#### [Source information]
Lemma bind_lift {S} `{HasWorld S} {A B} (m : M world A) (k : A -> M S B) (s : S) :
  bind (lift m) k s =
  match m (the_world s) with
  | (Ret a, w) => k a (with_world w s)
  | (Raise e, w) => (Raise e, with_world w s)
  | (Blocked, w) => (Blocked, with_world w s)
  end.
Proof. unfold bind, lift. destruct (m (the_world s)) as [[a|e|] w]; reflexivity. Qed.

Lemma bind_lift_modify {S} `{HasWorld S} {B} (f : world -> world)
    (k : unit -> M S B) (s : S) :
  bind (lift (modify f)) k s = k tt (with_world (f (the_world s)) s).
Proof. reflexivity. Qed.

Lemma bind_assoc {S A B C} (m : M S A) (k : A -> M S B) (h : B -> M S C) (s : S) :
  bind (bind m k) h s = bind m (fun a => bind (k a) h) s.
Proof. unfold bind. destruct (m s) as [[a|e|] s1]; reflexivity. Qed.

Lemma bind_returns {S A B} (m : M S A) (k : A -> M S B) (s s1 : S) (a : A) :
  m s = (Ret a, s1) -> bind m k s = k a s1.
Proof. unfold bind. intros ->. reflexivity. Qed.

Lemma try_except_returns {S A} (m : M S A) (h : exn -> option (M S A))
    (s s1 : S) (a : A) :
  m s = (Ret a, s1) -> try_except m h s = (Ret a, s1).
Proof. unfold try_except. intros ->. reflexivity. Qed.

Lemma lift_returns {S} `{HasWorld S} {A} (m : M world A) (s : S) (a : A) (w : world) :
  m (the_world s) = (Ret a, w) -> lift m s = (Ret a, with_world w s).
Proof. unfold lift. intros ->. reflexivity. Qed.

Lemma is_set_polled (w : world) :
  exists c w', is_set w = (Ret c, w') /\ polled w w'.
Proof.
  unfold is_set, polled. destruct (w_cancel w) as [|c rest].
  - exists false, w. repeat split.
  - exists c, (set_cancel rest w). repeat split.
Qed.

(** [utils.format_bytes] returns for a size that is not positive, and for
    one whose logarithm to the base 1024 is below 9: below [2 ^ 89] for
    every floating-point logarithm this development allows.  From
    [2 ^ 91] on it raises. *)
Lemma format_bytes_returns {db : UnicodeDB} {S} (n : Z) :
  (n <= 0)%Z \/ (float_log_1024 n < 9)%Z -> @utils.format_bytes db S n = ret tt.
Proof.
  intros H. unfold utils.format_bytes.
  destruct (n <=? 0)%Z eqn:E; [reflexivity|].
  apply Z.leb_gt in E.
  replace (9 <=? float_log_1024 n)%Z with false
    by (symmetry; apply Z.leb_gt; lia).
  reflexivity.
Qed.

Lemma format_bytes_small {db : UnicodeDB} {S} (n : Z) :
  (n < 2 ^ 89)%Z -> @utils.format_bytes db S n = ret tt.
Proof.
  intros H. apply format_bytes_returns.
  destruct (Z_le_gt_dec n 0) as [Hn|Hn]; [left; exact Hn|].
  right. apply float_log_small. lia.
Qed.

#### [Exercise brief]
Say how many lines of the entries above include the string "apply", giving the number and nothing else.

#### [Solution to the exercise]
4